*** Opening Records provided ***

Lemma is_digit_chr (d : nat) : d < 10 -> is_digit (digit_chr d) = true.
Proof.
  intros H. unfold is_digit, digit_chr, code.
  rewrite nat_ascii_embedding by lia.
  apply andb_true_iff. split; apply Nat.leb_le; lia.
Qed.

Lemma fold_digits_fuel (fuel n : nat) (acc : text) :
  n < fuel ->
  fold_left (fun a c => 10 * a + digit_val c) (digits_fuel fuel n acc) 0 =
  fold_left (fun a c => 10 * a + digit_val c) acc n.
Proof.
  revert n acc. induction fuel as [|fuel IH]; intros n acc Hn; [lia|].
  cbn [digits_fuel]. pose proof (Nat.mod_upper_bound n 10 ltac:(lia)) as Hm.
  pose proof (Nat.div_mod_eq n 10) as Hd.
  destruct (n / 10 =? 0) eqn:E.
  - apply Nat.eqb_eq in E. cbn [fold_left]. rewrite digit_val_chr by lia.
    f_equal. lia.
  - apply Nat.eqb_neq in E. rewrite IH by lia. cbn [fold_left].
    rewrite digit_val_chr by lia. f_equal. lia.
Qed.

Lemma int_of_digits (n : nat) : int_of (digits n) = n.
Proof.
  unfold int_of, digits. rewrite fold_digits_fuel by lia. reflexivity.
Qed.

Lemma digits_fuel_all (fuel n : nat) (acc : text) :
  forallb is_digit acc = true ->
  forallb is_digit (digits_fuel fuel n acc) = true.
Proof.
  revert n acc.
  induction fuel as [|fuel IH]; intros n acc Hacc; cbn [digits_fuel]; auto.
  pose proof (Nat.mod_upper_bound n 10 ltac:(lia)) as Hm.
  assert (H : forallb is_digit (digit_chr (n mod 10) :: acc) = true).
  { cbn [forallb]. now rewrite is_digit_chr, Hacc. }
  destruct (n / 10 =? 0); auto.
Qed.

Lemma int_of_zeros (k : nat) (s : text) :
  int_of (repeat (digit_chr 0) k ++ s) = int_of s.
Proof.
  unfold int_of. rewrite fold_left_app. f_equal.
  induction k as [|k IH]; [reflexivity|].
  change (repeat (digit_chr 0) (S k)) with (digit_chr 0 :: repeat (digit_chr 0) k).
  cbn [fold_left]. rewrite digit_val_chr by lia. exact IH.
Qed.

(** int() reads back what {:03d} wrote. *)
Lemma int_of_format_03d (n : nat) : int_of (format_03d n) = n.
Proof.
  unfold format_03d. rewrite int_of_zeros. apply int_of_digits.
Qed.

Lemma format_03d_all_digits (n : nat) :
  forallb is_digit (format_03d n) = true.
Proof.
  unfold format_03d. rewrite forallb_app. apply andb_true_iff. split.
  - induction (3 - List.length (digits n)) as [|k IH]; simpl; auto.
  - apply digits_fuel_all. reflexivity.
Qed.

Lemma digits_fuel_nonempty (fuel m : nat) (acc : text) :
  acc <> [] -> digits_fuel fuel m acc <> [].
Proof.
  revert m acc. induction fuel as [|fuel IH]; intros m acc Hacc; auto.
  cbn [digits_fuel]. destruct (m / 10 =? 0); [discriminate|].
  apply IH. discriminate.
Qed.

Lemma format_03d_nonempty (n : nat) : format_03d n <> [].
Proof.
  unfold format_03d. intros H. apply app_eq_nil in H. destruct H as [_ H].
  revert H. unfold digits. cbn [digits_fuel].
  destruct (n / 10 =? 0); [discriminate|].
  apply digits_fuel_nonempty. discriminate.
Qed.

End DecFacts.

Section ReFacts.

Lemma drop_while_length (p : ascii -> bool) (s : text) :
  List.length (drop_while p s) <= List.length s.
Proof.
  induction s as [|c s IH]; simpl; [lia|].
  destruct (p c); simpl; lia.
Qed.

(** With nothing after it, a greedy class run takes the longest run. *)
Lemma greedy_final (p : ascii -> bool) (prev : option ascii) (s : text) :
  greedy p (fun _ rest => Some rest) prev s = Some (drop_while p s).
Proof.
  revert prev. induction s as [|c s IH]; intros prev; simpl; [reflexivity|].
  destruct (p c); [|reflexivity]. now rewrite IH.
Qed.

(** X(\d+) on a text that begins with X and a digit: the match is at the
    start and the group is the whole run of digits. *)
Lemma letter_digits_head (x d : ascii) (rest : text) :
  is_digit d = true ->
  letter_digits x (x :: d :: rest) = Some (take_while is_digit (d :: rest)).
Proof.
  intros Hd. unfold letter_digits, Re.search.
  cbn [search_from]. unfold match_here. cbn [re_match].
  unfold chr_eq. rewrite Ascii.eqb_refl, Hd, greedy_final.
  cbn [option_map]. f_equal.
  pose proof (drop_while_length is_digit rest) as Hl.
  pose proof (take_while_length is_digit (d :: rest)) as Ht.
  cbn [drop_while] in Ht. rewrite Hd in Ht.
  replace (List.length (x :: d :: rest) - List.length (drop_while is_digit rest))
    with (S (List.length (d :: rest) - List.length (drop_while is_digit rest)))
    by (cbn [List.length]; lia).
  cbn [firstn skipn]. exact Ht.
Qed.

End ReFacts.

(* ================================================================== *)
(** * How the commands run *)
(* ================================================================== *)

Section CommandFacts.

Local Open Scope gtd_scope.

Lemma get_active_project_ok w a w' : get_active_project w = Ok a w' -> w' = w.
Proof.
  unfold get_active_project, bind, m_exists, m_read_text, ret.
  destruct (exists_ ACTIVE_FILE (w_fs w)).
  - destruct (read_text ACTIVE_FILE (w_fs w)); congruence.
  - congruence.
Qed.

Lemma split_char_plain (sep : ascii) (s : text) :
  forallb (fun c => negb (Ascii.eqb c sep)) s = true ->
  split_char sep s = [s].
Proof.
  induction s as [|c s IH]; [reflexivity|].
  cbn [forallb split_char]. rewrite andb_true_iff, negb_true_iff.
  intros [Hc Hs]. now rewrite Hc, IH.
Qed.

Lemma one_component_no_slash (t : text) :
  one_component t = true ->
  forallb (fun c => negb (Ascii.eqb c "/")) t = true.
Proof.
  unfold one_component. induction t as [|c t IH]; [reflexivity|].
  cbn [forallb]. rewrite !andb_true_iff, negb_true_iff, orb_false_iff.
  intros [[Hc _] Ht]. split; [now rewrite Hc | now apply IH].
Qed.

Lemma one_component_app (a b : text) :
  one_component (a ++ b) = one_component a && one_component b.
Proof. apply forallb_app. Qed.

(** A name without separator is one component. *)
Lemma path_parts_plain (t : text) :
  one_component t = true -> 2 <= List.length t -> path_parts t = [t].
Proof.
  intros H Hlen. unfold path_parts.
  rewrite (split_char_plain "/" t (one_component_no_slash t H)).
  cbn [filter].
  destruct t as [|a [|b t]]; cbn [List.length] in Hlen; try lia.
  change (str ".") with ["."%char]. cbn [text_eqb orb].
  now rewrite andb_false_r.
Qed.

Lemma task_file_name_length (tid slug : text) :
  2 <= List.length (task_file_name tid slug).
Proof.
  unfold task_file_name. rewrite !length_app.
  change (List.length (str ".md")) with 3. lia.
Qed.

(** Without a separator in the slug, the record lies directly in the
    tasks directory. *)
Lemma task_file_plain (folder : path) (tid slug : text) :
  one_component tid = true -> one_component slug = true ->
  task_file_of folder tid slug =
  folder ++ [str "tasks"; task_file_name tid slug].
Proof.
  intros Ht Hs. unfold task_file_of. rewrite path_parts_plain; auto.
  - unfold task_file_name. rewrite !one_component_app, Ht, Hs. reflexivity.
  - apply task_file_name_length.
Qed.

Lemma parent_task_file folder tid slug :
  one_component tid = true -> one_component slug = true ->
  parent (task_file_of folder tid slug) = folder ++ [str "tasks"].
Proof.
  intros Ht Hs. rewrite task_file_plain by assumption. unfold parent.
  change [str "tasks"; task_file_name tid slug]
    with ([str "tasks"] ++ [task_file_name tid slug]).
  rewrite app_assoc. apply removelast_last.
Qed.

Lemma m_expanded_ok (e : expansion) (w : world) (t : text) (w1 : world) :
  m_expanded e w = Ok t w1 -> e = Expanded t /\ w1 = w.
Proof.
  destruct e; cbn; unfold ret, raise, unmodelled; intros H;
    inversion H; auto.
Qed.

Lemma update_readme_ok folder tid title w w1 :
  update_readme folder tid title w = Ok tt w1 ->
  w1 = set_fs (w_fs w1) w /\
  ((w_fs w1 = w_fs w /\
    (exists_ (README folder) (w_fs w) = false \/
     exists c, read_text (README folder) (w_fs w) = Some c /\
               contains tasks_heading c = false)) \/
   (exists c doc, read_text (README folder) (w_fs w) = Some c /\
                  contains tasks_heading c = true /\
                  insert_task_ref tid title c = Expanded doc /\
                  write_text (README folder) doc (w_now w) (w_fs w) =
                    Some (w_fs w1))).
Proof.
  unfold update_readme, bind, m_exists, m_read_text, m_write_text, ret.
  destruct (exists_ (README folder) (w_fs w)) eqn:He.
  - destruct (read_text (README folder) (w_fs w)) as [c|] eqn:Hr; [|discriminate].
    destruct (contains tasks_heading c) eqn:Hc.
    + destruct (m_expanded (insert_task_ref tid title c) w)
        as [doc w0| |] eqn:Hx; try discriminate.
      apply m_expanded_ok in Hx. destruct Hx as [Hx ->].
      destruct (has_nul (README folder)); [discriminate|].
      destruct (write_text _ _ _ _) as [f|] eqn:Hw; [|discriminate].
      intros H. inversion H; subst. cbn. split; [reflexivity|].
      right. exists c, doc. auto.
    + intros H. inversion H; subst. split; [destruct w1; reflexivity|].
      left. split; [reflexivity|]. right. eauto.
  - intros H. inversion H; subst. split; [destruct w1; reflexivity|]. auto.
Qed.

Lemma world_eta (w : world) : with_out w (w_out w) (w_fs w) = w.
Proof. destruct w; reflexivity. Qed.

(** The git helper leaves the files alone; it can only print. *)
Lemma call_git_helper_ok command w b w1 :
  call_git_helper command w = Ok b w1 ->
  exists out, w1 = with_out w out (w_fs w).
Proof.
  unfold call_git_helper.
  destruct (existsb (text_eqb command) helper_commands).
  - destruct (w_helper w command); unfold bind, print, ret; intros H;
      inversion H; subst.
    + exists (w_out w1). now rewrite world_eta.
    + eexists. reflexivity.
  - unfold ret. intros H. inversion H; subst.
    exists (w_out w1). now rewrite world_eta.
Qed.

*** Closing Records provided ***

Task details -
Each line from the first line of the listing through the line with "- apply Nat.eqb_neq" must be output exactly, both ends included, and no other line may appear.

Result -
Lemma is_digit_chr (d : nat) : d < 10 -> is_digit (digit_chr d) = true.
Proof.
  intros H. unfold is_digit, digit_chr, code.
  rewrite nat_ascii_embedding by lia.
  apply andb_true_iff. split; apply Nat.leb_le; lia.
Qed.

Lemma fold_digits_fuel (fuel n : nat) (acc : text) :
  n < fuel ->
  fold_left (fun a c => 10 * a + digit_val c) (digits_fuel fuel n acc) 0 =
  fold_left (fun a c => 10 * a + digit_val c) acc n.
Proof.
  revert n acc. induction fuel as [|fuel IH]; intros n acc Hn; [lia|].
  cbn [digits_fuel]. pose proof (Nat.mod_upper_bound n 10 ltac:(lia)) as Hm.
  pose proof (Nat.div_mod_eq n 10) as Hd.
  destruct (n / 10 =? 0) eqn:E.
  - apply Nat.eqb_eq in E. cbn [fold_left]. rewrite digit_val_chr by lia.
    f_equal. lia.
  - apply Nat.eqb_neq in E. rewrite IH by lia. cbn [fold_left].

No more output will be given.